Let's be real: America's Next Top Model is a cultural artifact from the early 2000s that has NOT aged well. What felt like guilty-pleasure TV in 2003 now plays as a masterclass in emotional manipulation and toxic beauty standards.
The show's entire premise relies on tearing down young women's self-esteem, then occasionally building them back up for dramatic effect. Tyra and the judges deliver 'feedback' that would get any actual mentor fired—telling contestants they're too fat, too ethnic-looking, not sexy enough, too sexy, not fierce enough (whatever 'fierce' means). The manufactured drama between contestants, the strategic editing to create villains, the tears—it's all designed to keep you watching, not to actually educate or inspire.

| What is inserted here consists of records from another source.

(** * Merging device carbon-footprint records: a model of
    [tools/parsers/lib/data.py] and the properties of its comparators,
    accessor, merger and CSV row formatter.

    Python values are modelled as the interpreter has them: [str] as a
    list of Unicode code points, [int] as [Z], [float] as the binary64
    numbers of Rocq's primitive floats.  Exceptions are results of an error
    monad, the standard input read by [input()] is passed explicitly. *)

From Stdlib Require Import ZArith Floats Ascii DecimalString.
From stdpp Require Import strings gmap list.

(** ** Exceptions *)

Inductive exn := ValueError | OverflowError | TypeError | EOFError.

Inductive outcome (A : Type) :=
  | Ok (a : A)
  | Raise (e : exn).
Arguments Ok {A} a.
Arguments Raise {A} e.

Definition bind {A B : Type} (m : outcome A) (k : A → outcome B) : outcome B :=
  match m with Ok a => k a | Raise e => Raise e end.

Notation "'let*' x := m 'in' k" := (bind m (λ x, k))
  (at level 10, x name, m at level 100, k at level 200,
   format "'[v' 'let*'  x  :=  m  'in'  '/' k ']'").

(** Short-circuit [and], [or] and [not] over expressions that may raise. *)
Definition py_and (x y : outcome bool) : outcome bool :=
  let* b := x in if b then y else Ok false.
Definition py_or (x y : outcome bool) : outcome bool :=
  let* b := x in if b then Ok true else y.
Definition py_not (x : outcome bool) : outcome bool :=
  let* b := x in Ok (negb b).

(** [for x in xs: st = body x st], stopping at the first exception. *)
Fixpoint for_each {A S : Type} (body : A → S → outcome S) (xs : list A) (st : S)
    : outcome S :=
  match xs with
  | [] => Ok st
  | x :: xs' => let* st' := body x st in for_each body xs' st'
  end.

(** [[f x for x in xs]]. *)
Fixpoint list_comp {A B : Type} (f : A → outcome B) (xs : list A)
    : outcome (list B) :=
  match xs with
  | [] => Ok []
  | x :: xs' => let* y := f x in let* ys := list_comp f xs' in Ok (y :: ys)
  end.

(** ** Strings *)

(** A Python [str]: its code points. *)
Definition pystr := list N.

(** An ASCII literal as a [pystr]. *)
Definition lit (s : string) : pystr :=
  Ascii.N_of_ascii <$> String.list_ascii_of_string s.

(** [str.isspace] of one character, which is also what [str.strip] removes
    and what the class of white characters matches in a [str] pattern. *)
Definition isspace (c : N) : bool :=
  ((9 <=? c) && (c <=? 13) || (28 <=? c) && (c <=? 32) || (c =? 133)
   || (c =? 160) || (c =? 5760) || (8192 <=? c) && (c <=? 8202)
   || (c =? 8232) || (c =? 8233) || (c =? 8239) || (c =? 8287)
   || (c =? 12288))%N.

Fixpoint lstrip (s : pystr) : pystr :=
  match s with
  | c :: s' => if isspace c then lstrip s' else s
  | [] => []
  end.
Definition rstrip (s : pystr) : pystr := reverse (lstrip (reverse s)).
Definition strip (s : pystr) : pystr := rstrip (lstrip s).

(** [s.replace(old, new)] for a one-character [old]. *)
Definition replace_char (old : N) (new : pystr) (s : pystr) : pystr :=
  c ← s; if (c =? old)%N then new else [c].

(** The substitution of [are_close_enough]: every maximal run of two or
    more white characters becomes one space; a white character alone is
    kept. *)
Inductive ws_state := Scan | One (c : N) | Run.

Fixpoint sub_ws_runs (st : ws_state) (s : pystr) : pystr :=
  match s with
  | [] => match st with Scan => [] | One d => [d] | Run => [32%N] end
  | c :: s' =>
      if isspace c then
        match st with
        | Scan => sub_ws_runs (One c) s'
        | One _ | Run => sub_ws_runs Run s'
        end
      else
        match st with
        | Scan => c :: sub_ws_runs Scan s'
        | One d => d :: c :: sub_ws_runs Scan s'
        | Run => 32%N :: c :: sub_ws_runs Scan s'
        end
  end.

(** [s < t] on strings: lexicographic on code points. *)
Fixpoint str_ltb (s t : pystr) : bool :=
  match s, t with
  | _, [] => false
  | [], _ :: _ => true
  | c :: s', d :: t' => (c <? d)%N || (c =? d)%N && str_ltb s' t'
  end.

(** ** Numbers *)

(** The literals [2e-3] and [0.05] as the binary64 numbers Python reads. *)
Definition tol_equal : float := 0x1.0624dd2f1a9fcp-9%float.
Definition tol_close : float := 0x1.999999999999ap-5%float.

(** [float(z)] for an [int]: the nearest binary64 number, ties to even;
    [OverflowError] when that is beyond the largest finite one. *)
Definition float_of_int (z : Z) : outcome float :=
  match binary_normalize prec emax z 0 false with
  | S754_infinity _ => Raise OverflowError
  | sf => Ok (SF2Prim sf)
  end.

(** Python compares an [int] with a [float] exactly, without converting. *)
Definition cmp_int_float (z : Z) (f : float) : option comparison :=
  match Prim2SF f with
  | S754_nan => None
  | S754_infinity s => Some (if s then Gt else Lt)
  | S754_zero _ => Some (z ?= 0)%Z
  | S754_finite s m e =>
      let v := cond_Zopp s (Z.pos m) in
      Some (if (0 <=? e)%Z then (z ?= v * 2 ^ e)%Z else (z * 2 ^ (- e) ?= v)%Z)
  end.

(** ** Values *)

Inductive value :=
  | VStr (s : pystr)
  | VInt (z : Z)
  | VFloat (f : float).

Definition is_str (v : value) : bool :=
  match v with VStr _ => true | _ => false end.
Definition is_float (v : value) : bool :=
  match v with VFloat _ => true | _ => false end.

(** [a - b] *)
Definition py_sub (a b : value) : outcome value :=
  match a, b with
  | VInt x, VInt y => Ok (VInt (x - y))
  | VInt x, VFloat g => let* f := float_of_int x in Ok (VFloat (f - g))
  | VFloat f, VInt y => let* g := float_of_int y in Ok (VFloat (f - g))
  | VFloat f, VFloat g => Ok (VFloat (f - g))
  | _, _ => Raise TypeError
  end.

(** [abs(a)] *)
Definition py_abs (a : value) : outcome value :=
  match a with
  | VInt x => Ok (VInt (Z.abs x))
  | VFloat f => Ok (VFloat (abs f))
  | VStr _ => Raise TypeError
  end.

(** [a * b] on numbers. *)
Definition py_mul (a b : value) : outcome value :=
  match a, b with
  | VFloat f, VFloat g => Ok (VFloat (f * g))
  | VFloat f, VInt y => let* g := float_of_int y in Ok (VFloat (f * g))
  | VInt x, VFloat g => let* f := float_of_int x in Ok (VFloat (f * g))
  | VInt x, VInt y => Ok (VInt (x * y))
  | _, _ => Raise TypeError
  end.
(** * Verification of the MPI log analyser ([Task 1/t1.py])

    A shallow embedding of the coordinator/worker log analyser: the
    partitioner [chunk_list], the worker logic [analyse_files], the additive
    merge [dict_add], file-list resolution and the coordinator branch of
    [main].

    Conventions.
    - Python [str] is [string]; a character is a code point below 256.
    - Python [int] is [Z].
    - A [Counter] / [dict] from tag to count is a [gmap string Z]; a key that
      was never written is absent, exactly as in the Python object.
    - Exceptions, in-place mutation of a local and the coordinator's output are
      threaded through the small monad [Py].
    - A reading of [time.time()] is the rational [Q] its float denotes; the
      program only subtracts two readings, compares the difference with zero
      and divides by it. *)

From Stdlib Require Import ZArith QArith String Ascii List Permutation Lia.
From stdpp Require Import base option list gmap strings list_numbers pretty sorting.

Local Open Scope string_scope.
Local Open Scope list_scope.
Local Open Scope Z_scope.

(** ** Python string primitives used by the source *)

Module PyStr.

Definition newline : ascii := "010"%char.

(** [str.isspace] on one character, for code points below 256. *)
Definition isspace (c : ascii) : bool :=
  let n := N_of_ascii c in
  ((9 <=? n) && (n <=? 13) || (28 <=? n) && (n <=? 32)
   || (n =? 133) || (n =? 160))%N.

Fixpoint lstrip (s : string) : string :=
  match s with
  | String c s' => if isspace c then lstrip s' else s
  | EmptyString => EmptyString
  end.

Fixpoint rstrip (s : string) : string :=
  match s with
  | String c s' =>
      match rstrip s' with
      | EmptyString => if isspace c then EmptyString else String c EmptyString
      | r => String c r
      end
  | EmptyString => EmptyString
  end.

(** [s.strip()] *)
Definition strip (s : string) : string := rstrip (lstrip s).

(** [s.startswith(p)] *)
Fixpoint startswith (s p : string) : bool :=
  match p, s with
  | EmptyString, _ => true
  | String _ _, EmptyString => false
  | String a p', String b s' => if Ascii.eqb a b then startswith s' p' else false
  end.

(** [s.endswith(p)] *)
Definition endswith (s p : string) : bool :=
  let n := String.length s in
  let k := String.length p in
  if (k <=? n)%nat then String.eqb (substring (n - k) k s) p else false.

(** [sub in s] *)
Fixpoint contains (sub s : string) : bool :=
  startswith s sub ||
  match s with
  | String _ s' => contains sub s'
  | EmptyString => false
  end.

(** [s.replace(old, new)] for a non-empty [old]: occurrences are replaced
    left to right without overlap.  [skip] counts the characters of an
    occurrence of [old] that is being consumed. *)
Fixpoint replace_from (skip : nat) (old new s : string) : string :=
  match s with
  | EmptyString => EmptyString
  | String c s' =>
      match skip with
      | S k => replace_from k old new s'
      | O =>
          if startswith s old
          then (new ++ replace_from (String.length old - 1) old new s')%string
          else String c (replace_from O old new s')
      end
  end.

Definition replace (s old new : string) : string := replace_from O old new s.

(** [str(i)] for an integer. *)
Definition str (i : Z) : string := pretty i.

End PyStr.

(** ** The line pattern [LOG_REGEX]

    The pattern is applied with [match], so it is anchored at the start of the
    line: an opening bracket, a lazy group, a closing bracket, optional
    whitespace, a second bracketed lazy group, optional whitespace and a greedy
    rest.  Only group 2 is read by the source.  The dot excludes the newline;
    the regex engine extends group 1 past a closing bracket whenever the
    remainder of the pattern cannot match after it. *)

Module LogRegex.
(** With no fault in [OpenFile], [Stat] and the device, [Append] leaves
    the file with its old bytes followed by [added], touches nothing
    else, and returns [outcome]. *)
Lemma Append_no_fault env filename column data os :
  openErr (faults env) = None ->
  statErr (faults env) = None ->
  space os = None ->
  let old := default EmptyString (files os !! filename) in
  Append env filename column data os
  = (outcome column data,
     mkOS (dirs os) (<[filename := old +:+ added column data old]> (files os))
          (opened os) None).
Proof.
  intros Hopen Hstat Hspace old. unfold Append, OpenFile. rewrite Hopen.
  set (file := mkFile filename true 0).
  set (os1 := mkOS (dirs os)
                (match files os !! filename with
                 | None => <[filename := EmptyString]> (files os)
                 | Some _ => files os
                 end) (filename :: opened os) (space os)).
  assert (I0 : Inv filename os1 old (Bufio.NewWriter file, os1)).
  { unfold Inv; cbn. repeat (split; [done|]).
    exists old. split; [|by rewrite app_nil_r].
    subst old. destruct (files os !! filename) as [c|] eqn:E; cbn.
    - by rewrite insert_id.
    - by rewrite insert_insert_eq. }
  assert (Hrun :
    (let '(result, st) :=
       appendBody env filename column data file (Bufio.NewWriter file, os1) in
     let '(_, (_, os2)) := Csv.Flush st in (result, Close file os2))
    = (outcome column data,
       mkOS (dirs os) (<[filename := old +:+ added column data old]> (files os))
            (opened os) None)).
  { destruct (appendBody_Inv env filename column data file _ _ _ _ I0
                eq_refl eq_refl Hstat) as [E I].
    destruct (appendBody _ _ _ _ _ _) as [result st]. cbn in E, I. subst result.
    destruct (Flush_Inv _ _ _ _ I) as (_ & I2 & Hb).
    unfold Csv.Flush. destruct (Bufio.Flush st) as [fe [b2 os2]].
    cbn in I2, Hb.
    destruct I2 as (_ & _ & _ & Hs2 & Hd2 & Ho2 & c & Hf2 & Hc2).
    cbn in *. rewrite Hb, app_nil_r in Hc2. subst c.
    f_equal. unfold Close. cbn. rewrite Hs2, Hd2, Hf2, Ho2.
    cbn [removeFirst]. rewrite String.eqb_refl.
    f_equal. destruct (files os !! filename); [done|].
    by rewrite insert_insert_eq. }
  destruct (files os !! filename); cbn [O_CREATE O_APPEND O_TRUNC appendFlags];
    exact Hrun.
Qed.
(** * tf2_gnn.utils.training_utils: configuration resolution and the
      early-stopping training loop

    A shallow embedding of [src/tf2_gnn/utils/training_utils.py].

    Conventions of the embedding.
    - Python [int] is [Z]; a Python [float] that the module only compares,
      stores or forwards (validation metrics, losses, throughputs, JSON
      numbers) is an exact rational [Q]: not-a-number values are outside the
      model.
    - A Python [dict] with string keys is a [gmap string _]; [dict.update] is
      [dict_update] below.
    - Exceptions are the [Raise] branch of [result].
    - The file system, the log sink and the calls into the model object are
      explicit state ([FileSystem], the [trace] of a [TrainState]).
    - The collaborators that live outside this module (the model's
      [run_one_epoch] and [compute_epoch_metrics], the task registries of
      [task_utils], the [json] parser) are Section variables. *)

From Stdlib Require Import Ascii String QArith.
From stdpp Require Import gmap strings list fin_maps.

Set Warnings "-register-all".
Local Open Scope string_scope.
Local Open Scope list_scope.
Local Open Scope Z_scope.

(** ** Exceptions *)

Inductive Error : Type :=
| UnknownTaskError (task_name : string)
| FileNotFoundError (path : string)
| JSONDecodeError (document : string)
| UnpicklingError (path : string)
| KeyError (key : string)
| AttributeError
| HyperparameterCoercionError (param_name param_value : string).

Inductive result (A : Type) : Type :=
| Ok (a : A)
| Raise (e : Error).
Arguments Ok {A} a.
Arguments Raise {A} e.

#[global] Instance result_ret : MRet result := λ A a, Ok a.
#[global] Instance result_bind : MBind result := λ A B f r,
  match r with
  | Ok a => f a
  | Raise e => Raise e
  end.

#[global] Instance result_fmap : FMap result := λ A B f r,
  match r with
  | Ok a => Ok (f a)
  | Raise e => Raise e
  end.

Definition raises {A} (r : result A) : Prop := ∃ e, r = Raise e.

(** ** [os.path] on POSIX path strings *)

Definition startswith_sep (s : string) : bool :=
  match s with
  | String c _ => bool_decide (c = "/"%char)
  | EmptyString => false
  end.

Fixpoint endswith_sep (s : string) : bool :=
  match s with
  | EmptyString => false
  | String c EmptyString => bool_decide (c = "/"%char)
  | String _ rest => endswith_sep rest
  end.

(** [posixpath.join(a, b)]: an absolute [b] replaces [a]; otherwise the two
    are concatenated, with a separator unless [a] is empty or ends in one. *)
Definition os_path_join (a b : string) : string :=
  if startswith_sep b then b
  else if bool_decide (a = "") || endswith_sep a then a +:+ b
  else a +:+ "/" +:+ b.

(** ** JSON-compatible hyperparameter values *)

Inductive JValue : Type :=
| JNull
| JBool (b : bool)
| JInt (n : Z)
| JFloat (q : Q)
| JStr (s : string)
| JList (l : list JValue)
| JObject (m : gmap string JValue).

(** [d.update(other)]: every key of [other] is assigned in [d]. *)
Definition dict_update {A} (d other : gmap string A) : gmap string A :=
  map_fold (λ k v acc, <[k:=v]> acc) d other.
(** A button that has a clock: the listener returns, the elapsed time of
    the button is the clock reading minus the last reset time of its
    clock, and no clock has changed. *)
Lemma pointerdown_done (event : PointerEvent) (now : Q)
    (self : EventManager) (clock : Clock) :
  button_clocks self !! button event = Some clock →
  ∃ self' : EventManager,
    pointerdown event now self = Js.Done self' ∧
    button_times self' !! button event = Some (Some (now - getLastResetTime clock)%Q) ∧
    button_pressed self' !! button event = Some (Some 1%Z) ∧
    button_clocks self' = button_clocks self ∧
    pos (_mouseInfo self') = (offsetX event, offsetY event).
Proof. intros Hclock. button_listener pointerdown Hclock. Qed.

Lemma pointerup_done (event : PointerEvent) (now : Q)
    (self : EventManager) (clock : Clock) :
  button_clocks self !! button event = Some clock →
  ∃ self' : EventManager,
    pointerup event now self = Js.Done self' ∧
    button_times self' !! button event = Some (Some (now - getLastResetTime clock)%Q) ∧
    button_pressed self' !! button event = Some (Some 0%Z) ∧
    button_clocks self' = button_clocks self ∧
    pos (_mouseInfo self') = (offsetX event, offsetY event).
Proof. intros Hclock. button_listener pointerup Hclock. Qed.

(** A button without a clock (the fourth button of a mouse, say): the
    listener has written [pressed] and throws on reading the clock. *)
Lemma pointerdown_throws (event : PointerEvent) (now : Q) (self : EventManager) :
  button_clocks self !! button event = None →
  ∃ self' : EventManager,
    pointerdown event now self = Js.Threw self' ∧
    button_pressed self' !! button event = Some (Some 1%Z) ∧
    button_times self' = button_times self ∧
    pos (_mouseInfo self') = pos (_mouseInfo self).
Proof. intros Hclock. button_listener pointerdown Hclock. Qed.

Lemma pointerup_throws (event : PointerEvent) (now : Q) (self : EventManager) :
  button_clocks self !! button event = None →
  ∃ self' : EventManager,
    pointerup event now self = Js.Threw self' ∧
    button_pressed self' !! button event = Some (Some 0%Z) ∧
    button_times self' = button_times self ∧
    pos (_mouseInfo self') = pos (_mouseInfo self).
Proof. intros Hclock. button_listener pointerup Hclock. Qed.

Example pointerdown_fourth_button :
  pointerdown {| button := 3; offsetX := 10; offsetY := 20 |} 1 (constructor 0) =
    Js.Threw
      (set_mouseInfo
         (set_buttons
            (set_pressed [Some 0; Some 0; Some 0; Some 1]%Z
               (buttons (_mouseInfo (constructor 0))))
            (_mouseInfo (constructor 0)))
         (constructor 0)).
Proof. reflexivity. Qed.

(** C8. For every button [b] that has a clock and all clock readings
    [t1 < t2]: the [pointerdown] listener at [t1] followed by the
    [pointerup] listener at [t2] both return, the elapsed time stored
    for [b] is [t1] minus the last reset time of the clock of [b] after
    the first and [t2] minus that same last reset time after the second,
    and the clocks are after each listener what they were before: neither
    transition resets one. *)
Theorem down_up_elapsed (b : nat) (t1 t2 : Q) (down_pos up_pos : Q * Q)
    (self : EventManager) (clock : Clock) :
  button_clocks self !! b = Some clock →
  (t1 < t2)%Q →
  ∃ self1 self2 : EventManager,
    pointerdown {| button := b; offsetX := down_pos.1; offsetY := down_pos.2 |} t1 self
      = Js.Done self1 ∧
    pointerup {| button := b; offsetX := up_pos.1; offsetY := up_pos.2 |} t2 self1
      = Js.Done self2 ∧
    button_times self1 !! b = Some (Some (t1 - getLastResetTime clock)%Q) ∧
    button_times self2 !! b = Some (Some (t2 - getLastResetTime clock)%Q) ∧
    button_clocks self1 = button_clocks self ∧
    button_clocks self2 = button_clocks self.
Proof.
  intros Hclock _.
  destruct (pointerdown_done {| button := b; offsetX := down_pos.1; offsetY := down_pos.2 |}
              t1 self clock Hclock) as (self1 & Hdown & Ht1 & _ & Hc1 & _).
  cbn [button] in *.
  assert (button_clocks self1 !! b = Some clock) as Hclock1 by (by rewrite Hc1).
  destruct (pointerup_done {| button := b; offsetX := up_pos.1; offsetY := up_pos.2 |}
              t2 self1 clock Hclock1) as (self2 & Hup & Ht2 & _ & Hc2 & _).
  cbn [button] in *.
  exists self1, self2. repeat split; try assumption.
  by rewrite Hc2.
Qed.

For teens interested in fashion or modeling, there are far better resources that don't require absorbing hours of body-shaming and psychological games. For adults who want a nostalgia watch? Sure, go ahead, but maybe keep it away from impressionable kids who might think this is how people should treat each other.
The WISE score reflects reality: this show fails almost every metric we care about. It's not wholesome (toxic competition), barely imaginative (formulaic reality TV), unsafe for developing minds (body-shaming galore), and not enriching (limited real skill-building). The fact that it ran for 24 cycles says more about our culture's appetite for drama than its actual quality.